Stored items
------------------------------------------------
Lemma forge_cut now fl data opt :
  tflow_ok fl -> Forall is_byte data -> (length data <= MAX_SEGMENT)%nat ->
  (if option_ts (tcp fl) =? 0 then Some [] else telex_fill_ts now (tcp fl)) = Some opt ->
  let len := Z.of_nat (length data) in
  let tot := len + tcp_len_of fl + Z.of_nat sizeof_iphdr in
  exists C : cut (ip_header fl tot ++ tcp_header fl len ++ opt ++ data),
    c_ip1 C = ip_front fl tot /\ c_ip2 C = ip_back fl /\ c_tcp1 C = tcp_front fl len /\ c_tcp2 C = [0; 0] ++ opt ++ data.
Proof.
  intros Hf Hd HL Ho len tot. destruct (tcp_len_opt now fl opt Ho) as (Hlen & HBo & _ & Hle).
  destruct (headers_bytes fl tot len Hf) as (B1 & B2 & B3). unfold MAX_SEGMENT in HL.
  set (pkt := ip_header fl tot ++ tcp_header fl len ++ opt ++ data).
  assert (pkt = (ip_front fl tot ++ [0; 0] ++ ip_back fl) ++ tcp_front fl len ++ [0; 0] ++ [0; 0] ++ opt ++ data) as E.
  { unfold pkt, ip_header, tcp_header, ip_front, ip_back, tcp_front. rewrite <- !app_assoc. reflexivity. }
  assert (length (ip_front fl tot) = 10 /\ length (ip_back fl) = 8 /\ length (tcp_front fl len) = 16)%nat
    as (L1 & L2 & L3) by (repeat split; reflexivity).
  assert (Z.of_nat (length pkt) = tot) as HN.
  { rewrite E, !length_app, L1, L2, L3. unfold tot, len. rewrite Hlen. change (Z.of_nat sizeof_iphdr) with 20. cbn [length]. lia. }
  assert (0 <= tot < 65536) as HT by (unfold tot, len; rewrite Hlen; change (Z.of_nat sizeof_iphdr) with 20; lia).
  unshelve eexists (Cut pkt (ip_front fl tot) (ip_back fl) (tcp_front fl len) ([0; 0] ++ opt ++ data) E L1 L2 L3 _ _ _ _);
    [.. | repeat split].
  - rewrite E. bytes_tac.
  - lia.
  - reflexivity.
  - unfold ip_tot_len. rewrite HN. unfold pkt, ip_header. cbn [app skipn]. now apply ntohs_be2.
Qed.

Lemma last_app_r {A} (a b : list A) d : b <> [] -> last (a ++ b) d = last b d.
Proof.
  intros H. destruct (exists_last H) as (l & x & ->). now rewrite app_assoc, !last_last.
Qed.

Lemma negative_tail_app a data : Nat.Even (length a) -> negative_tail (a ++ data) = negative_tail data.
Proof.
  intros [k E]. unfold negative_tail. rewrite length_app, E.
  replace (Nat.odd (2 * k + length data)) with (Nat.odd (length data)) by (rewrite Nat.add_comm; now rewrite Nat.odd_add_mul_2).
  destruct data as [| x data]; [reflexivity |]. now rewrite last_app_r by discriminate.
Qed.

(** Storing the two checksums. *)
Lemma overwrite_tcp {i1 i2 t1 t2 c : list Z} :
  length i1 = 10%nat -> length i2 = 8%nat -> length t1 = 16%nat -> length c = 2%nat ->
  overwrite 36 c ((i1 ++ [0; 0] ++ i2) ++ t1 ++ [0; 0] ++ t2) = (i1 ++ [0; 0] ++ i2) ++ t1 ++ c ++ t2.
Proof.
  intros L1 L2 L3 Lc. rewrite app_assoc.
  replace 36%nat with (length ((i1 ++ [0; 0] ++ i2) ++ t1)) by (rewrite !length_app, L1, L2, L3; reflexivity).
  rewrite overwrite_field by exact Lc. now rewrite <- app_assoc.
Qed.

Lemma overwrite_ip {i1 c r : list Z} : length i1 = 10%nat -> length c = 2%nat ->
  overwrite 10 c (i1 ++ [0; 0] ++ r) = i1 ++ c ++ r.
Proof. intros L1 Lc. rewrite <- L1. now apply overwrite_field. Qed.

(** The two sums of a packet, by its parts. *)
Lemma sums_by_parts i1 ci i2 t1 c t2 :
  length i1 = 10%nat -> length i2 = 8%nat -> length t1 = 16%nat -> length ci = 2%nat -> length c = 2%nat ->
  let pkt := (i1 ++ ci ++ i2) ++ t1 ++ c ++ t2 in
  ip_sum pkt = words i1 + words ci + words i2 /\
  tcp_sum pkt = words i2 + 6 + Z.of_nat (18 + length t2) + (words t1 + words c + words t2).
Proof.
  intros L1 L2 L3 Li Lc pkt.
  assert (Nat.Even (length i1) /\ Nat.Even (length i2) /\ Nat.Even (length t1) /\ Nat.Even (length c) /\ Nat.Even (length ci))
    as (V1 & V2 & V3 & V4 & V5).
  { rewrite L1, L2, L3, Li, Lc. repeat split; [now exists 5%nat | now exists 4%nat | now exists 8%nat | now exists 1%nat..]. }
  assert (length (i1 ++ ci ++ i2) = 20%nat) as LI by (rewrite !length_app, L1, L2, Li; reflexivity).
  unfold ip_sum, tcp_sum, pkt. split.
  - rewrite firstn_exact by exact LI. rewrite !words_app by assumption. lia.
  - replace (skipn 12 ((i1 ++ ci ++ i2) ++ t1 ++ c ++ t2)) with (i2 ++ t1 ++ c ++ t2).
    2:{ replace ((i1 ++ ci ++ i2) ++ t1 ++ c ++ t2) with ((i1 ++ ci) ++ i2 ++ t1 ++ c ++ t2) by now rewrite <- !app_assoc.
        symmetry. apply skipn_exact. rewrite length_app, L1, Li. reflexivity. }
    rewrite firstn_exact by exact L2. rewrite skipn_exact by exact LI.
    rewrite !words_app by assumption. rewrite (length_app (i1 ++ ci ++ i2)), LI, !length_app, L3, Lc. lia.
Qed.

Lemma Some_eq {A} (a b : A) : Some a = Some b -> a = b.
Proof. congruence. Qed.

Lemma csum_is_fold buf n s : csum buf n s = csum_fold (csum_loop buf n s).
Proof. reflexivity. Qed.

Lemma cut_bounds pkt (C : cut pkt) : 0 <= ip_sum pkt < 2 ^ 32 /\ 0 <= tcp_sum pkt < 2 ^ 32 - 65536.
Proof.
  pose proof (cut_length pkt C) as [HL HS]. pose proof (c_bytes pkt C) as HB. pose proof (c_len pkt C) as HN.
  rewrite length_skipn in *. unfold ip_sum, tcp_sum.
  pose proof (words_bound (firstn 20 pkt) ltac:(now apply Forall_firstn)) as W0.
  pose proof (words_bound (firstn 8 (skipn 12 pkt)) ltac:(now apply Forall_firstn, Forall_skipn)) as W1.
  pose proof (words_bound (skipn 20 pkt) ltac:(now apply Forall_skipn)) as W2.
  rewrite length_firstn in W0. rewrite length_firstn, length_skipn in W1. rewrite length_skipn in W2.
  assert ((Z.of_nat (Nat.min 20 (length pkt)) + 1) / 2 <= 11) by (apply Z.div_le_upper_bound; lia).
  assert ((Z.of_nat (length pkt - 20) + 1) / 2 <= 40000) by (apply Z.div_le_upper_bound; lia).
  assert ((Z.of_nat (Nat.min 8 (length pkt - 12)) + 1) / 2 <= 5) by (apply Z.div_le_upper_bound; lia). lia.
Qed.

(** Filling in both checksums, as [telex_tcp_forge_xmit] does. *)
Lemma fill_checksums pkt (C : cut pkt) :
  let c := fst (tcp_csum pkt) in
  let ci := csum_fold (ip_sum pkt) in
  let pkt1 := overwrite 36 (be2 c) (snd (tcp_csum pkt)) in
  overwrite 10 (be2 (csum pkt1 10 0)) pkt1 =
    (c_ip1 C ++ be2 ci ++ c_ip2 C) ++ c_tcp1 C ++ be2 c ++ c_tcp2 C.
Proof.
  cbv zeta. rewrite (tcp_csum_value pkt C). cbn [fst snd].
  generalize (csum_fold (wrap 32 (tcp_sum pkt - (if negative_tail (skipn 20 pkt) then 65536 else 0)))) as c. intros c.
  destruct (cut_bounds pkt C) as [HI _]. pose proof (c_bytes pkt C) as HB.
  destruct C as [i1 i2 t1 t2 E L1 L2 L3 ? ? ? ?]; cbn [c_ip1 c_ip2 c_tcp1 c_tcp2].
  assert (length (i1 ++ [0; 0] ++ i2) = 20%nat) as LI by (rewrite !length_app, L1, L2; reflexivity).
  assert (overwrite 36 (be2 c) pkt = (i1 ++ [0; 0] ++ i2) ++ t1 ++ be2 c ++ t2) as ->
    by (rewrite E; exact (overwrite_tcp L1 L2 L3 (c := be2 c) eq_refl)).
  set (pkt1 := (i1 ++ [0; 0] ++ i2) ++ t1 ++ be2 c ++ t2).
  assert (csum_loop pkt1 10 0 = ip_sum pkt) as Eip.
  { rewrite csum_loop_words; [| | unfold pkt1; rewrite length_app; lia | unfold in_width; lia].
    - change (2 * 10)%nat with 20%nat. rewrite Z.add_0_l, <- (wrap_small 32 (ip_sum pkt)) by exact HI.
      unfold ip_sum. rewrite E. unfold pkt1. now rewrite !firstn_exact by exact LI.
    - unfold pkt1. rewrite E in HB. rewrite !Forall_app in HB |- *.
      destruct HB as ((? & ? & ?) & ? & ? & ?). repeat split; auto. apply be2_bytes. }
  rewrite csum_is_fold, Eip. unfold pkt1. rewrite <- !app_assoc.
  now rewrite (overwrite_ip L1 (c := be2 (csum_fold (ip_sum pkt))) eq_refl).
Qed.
------------------------------------------------
■ Brief ■
Write out exactly, and only, each line from the one with "- unfold pkt1." down to the last line of the records above.

■ Written answer ■
    - unfold pkt1. rewrite E in HB. rewrite !Forall_app in HB |- *.
      destruct HB as ((? & ? & ?) & ? & ? & ?). repeat split; auto. apply be2_bytes. }
  rewrite csum_is_fold, Eip. unfold pkt1. rewrite <- !app_assoc.
  now rewrite (overwrite_ip L1 (c := be2 (csum_fold (ip_sum pkt))) eq_refl).
Qed.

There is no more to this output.